▶ [HOW TO COMPLETE THIS TASK] Every line of the entries below that mentions "congruence" is to be copied out.

Saved entries
+++++
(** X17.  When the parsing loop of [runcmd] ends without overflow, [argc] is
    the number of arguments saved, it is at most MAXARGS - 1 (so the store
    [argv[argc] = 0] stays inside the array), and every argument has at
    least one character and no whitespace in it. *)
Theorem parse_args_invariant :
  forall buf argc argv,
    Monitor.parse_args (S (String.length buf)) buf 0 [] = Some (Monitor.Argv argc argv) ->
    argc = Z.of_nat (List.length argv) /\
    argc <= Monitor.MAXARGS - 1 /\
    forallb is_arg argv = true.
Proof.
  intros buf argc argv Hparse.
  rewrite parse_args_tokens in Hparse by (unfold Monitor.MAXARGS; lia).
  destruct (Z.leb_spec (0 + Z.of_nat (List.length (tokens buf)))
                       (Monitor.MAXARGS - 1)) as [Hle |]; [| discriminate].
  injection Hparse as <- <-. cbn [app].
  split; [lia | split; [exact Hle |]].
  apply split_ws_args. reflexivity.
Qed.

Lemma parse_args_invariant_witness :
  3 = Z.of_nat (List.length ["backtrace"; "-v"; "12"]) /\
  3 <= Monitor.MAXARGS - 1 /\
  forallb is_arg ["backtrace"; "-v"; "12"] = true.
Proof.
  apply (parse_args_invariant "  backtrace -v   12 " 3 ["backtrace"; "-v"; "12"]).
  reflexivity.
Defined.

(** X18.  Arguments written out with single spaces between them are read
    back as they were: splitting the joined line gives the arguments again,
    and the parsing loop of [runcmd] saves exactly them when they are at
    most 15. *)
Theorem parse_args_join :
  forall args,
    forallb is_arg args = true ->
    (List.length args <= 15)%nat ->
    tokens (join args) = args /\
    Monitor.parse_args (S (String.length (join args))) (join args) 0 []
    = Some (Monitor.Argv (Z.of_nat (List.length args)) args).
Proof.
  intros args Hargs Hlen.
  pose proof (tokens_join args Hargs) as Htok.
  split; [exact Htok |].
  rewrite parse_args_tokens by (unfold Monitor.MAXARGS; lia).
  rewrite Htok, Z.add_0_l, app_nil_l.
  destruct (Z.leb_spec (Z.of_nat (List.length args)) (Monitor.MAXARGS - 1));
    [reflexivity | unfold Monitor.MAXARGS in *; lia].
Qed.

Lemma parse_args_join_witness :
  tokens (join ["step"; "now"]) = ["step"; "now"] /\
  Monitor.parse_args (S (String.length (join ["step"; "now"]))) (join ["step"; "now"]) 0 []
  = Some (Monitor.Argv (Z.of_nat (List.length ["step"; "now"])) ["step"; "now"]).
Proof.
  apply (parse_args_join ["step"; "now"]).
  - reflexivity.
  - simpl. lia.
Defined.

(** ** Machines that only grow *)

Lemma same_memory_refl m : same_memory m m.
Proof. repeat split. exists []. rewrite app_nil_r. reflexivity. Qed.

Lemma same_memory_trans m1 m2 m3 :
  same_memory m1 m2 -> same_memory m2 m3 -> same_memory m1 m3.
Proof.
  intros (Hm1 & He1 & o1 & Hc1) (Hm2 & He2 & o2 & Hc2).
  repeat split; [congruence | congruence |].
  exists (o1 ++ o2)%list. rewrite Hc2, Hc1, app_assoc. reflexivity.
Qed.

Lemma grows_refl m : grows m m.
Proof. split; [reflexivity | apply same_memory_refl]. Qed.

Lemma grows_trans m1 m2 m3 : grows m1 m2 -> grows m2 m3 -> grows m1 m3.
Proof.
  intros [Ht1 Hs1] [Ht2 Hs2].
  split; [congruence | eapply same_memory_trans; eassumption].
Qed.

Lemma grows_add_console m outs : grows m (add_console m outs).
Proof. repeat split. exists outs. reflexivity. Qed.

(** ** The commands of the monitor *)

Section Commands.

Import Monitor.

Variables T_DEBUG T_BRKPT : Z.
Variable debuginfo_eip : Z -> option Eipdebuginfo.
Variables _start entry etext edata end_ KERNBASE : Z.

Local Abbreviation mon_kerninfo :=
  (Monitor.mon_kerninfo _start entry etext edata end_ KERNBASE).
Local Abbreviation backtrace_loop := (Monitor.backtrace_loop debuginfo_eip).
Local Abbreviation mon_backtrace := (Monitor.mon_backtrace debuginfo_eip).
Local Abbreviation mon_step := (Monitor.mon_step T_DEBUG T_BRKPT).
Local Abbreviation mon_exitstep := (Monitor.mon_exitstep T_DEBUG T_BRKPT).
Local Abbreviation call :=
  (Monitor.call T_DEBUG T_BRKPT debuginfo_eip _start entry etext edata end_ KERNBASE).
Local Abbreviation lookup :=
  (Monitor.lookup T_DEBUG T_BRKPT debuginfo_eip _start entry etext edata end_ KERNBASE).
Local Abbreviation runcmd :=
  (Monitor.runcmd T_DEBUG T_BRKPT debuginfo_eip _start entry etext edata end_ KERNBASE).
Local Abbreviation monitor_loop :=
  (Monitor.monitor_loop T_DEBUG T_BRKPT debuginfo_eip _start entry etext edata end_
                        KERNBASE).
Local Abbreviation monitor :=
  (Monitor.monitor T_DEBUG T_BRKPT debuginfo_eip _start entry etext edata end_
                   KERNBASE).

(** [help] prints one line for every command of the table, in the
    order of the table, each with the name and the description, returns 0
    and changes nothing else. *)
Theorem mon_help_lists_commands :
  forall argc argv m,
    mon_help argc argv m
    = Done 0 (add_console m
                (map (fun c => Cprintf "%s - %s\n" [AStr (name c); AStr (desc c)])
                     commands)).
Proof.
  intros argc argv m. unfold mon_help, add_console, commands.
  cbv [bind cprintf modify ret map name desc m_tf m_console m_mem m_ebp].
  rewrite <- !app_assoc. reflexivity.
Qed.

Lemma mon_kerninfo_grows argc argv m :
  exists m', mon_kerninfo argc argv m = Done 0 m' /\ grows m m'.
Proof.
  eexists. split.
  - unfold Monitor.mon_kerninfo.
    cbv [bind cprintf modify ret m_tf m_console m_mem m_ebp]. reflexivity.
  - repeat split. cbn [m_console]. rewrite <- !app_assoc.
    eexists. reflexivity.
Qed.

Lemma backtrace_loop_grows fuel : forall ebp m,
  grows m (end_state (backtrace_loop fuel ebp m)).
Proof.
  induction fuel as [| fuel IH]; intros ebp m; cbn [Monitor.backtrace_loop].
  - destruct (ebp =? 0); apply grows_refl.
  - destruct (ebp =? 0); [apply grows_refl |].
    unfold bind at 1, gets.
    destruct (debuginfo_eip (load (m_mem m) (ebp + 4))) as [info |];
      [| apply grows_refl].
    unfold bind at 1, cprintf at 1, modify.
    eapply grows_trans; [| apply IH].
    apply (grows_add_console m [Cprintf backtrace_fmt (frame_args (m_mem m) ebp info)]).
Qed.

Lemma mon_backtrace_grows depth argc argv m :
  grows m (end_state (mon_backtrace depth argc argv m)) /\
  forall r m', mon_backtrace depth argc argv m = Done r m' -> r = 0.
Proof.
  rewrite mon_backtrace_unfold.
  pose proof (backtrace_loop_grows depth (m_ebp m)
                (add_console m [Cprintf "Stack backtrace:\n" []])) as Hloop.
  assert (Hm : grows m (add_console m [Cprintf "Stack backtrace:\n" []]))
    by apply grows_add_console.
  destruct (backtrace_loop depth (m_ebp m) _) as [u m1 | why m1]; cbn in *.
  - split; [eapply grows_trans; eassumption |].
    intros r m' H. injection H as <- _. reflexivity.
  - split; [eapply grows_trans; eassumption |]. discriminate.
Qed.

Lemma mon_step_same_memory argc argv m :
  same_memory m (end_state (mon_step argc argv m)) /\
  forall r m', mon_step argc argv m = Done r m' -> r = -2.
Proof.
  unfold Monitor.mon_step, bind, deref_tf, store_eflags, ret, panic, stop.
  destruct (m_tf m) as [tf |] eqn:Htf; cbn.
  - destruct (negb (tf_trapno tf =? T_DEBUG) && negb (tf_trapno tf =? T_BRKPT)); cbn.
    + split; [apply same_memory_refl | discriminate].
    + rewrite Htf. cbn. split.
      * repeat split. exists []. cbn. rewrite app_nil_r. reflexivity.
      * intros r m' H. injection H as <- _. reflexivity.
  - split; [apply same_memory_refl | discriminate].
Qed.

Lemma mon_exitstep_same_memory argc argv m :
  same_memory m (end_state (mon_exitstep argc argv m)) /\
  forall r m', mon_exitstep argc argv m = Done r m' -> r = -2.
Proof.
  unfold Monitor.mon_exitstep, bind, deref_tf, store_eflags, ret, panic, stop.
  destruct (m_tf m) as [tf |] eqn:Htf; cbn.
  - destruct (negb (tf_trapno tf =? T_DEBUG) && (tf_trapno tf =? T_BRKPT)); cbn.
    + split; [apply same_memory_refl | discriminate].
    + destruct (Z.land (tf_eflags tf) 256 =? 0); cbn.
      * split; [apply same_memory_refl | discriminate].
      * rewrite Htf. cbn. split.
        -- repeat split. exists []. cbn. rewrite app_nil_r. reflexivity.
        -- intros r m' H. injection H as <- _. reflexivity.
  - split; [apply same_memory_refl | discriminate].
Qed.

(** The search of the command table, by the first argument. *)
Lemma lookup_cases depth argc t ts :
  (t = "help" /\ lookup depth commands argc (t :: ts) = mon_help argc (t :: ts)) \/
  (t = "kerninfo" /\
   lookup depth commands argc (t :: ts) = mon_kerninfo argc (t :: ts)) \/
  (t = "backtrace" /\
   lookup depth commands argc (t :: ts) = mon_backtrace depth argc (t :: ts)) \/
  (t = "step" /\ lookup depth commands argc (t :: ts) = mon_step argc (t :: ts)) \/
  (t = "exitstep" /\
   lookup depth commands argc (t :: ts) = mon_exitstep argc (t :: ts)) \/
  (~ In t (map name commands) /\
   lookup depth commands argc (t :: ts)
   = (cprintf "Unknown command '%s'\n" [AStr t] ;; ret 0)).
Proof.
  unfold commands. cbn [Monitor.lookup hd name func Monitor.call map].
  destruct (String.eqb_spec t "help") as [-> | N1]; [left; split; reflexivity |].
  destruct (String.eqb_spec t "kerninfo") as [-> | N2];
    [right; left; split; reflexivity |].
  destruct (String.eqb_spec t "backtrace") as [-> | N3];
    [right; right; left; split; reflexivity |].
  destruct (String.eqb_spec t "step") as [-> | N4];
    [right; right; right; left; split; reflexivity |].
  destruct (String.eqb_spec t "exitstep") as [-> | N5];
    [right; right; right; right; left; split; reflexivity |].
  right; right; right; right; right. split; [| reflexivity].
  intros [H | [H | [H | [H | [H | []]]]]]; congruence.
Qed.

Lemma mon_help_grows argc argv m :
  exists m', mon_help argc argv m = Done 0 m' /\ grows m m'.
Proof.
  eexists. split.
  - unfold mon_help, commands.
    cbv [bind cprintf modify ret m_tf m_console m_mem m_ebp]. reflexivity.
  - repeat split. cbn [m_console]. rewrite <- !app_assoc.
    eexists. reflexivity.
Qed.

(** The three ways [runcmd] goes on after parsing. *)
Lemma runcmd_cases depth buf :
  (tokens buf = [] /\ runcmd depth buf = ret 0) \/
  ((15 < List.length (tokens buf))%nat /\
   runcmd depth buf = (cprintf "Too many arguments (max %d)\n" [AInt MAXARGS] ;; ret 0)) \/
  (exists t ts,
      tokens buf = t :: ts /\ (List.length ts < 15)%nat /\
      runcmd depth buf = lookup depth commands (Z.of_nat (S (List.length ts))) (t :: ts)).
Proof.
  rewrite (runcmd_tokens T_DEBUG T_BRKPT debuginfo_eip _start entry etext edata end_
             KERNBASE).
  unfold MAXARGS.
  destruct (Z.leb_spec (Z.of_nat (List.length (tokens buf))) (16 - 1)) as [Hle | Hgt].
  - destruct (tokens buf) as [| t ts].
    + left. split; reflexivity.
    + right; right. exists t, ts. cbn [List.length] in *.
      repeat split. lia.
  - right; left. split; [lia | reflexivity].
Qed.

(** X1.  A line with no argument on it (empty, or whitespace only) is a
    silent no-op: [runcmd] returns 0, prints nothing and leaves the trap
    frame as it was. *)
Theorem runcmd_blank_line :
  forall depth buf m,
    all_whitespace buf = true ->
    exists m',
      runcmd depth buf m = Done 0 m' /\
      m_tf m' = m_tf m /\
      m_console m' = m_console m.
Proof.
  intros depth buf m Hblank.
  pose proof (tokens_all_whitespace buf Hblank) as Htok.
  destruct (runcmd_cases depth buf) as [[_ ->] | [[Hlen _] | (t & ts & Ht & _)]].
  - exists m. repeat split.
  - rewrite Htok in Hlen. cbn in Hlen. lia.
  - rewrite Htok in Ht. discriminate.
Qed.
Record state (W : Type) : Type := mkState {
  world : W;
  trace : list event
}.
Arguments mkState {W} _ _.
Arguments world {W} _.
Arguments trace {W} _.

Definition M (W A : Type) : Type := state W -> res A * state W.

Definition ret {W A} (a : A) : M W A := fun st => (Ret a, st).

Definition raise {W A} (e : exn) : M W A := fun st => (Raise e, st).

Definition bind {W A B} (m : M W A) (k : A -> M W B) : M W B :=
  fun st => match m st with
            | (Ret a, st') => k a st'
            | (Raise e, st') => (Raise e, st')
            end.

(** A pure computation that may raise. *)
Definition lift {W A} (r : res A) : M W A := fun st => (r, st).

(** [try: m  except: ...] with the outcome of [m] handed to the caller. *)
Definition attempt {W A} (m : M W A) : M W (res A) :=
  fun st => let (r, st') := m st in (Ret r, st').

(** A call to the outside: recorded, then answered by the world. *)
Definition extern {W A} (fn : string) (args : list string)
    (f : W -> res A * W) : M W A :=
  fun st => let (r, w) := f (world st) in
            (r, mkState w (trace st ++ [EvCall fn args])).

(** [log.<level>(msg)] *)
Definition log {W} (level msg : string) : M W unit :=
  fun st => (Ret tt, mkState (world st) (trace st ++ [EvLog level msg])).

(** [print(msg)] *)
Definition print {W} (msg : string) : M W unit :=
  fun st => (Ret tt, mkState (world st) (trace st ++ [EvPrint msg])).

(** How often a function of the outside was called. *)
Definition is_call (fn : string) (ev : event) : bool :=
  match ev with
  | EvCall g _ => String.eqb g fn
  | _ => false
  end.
+++++
▶ [TASK RESPONSE]
  repeat split; [congruence | congruence |].
  split; [congruence | eapply same_memory_trans; eassumption].
  intros [H | [H | [H | [H | [H | []]]]]]; congruence.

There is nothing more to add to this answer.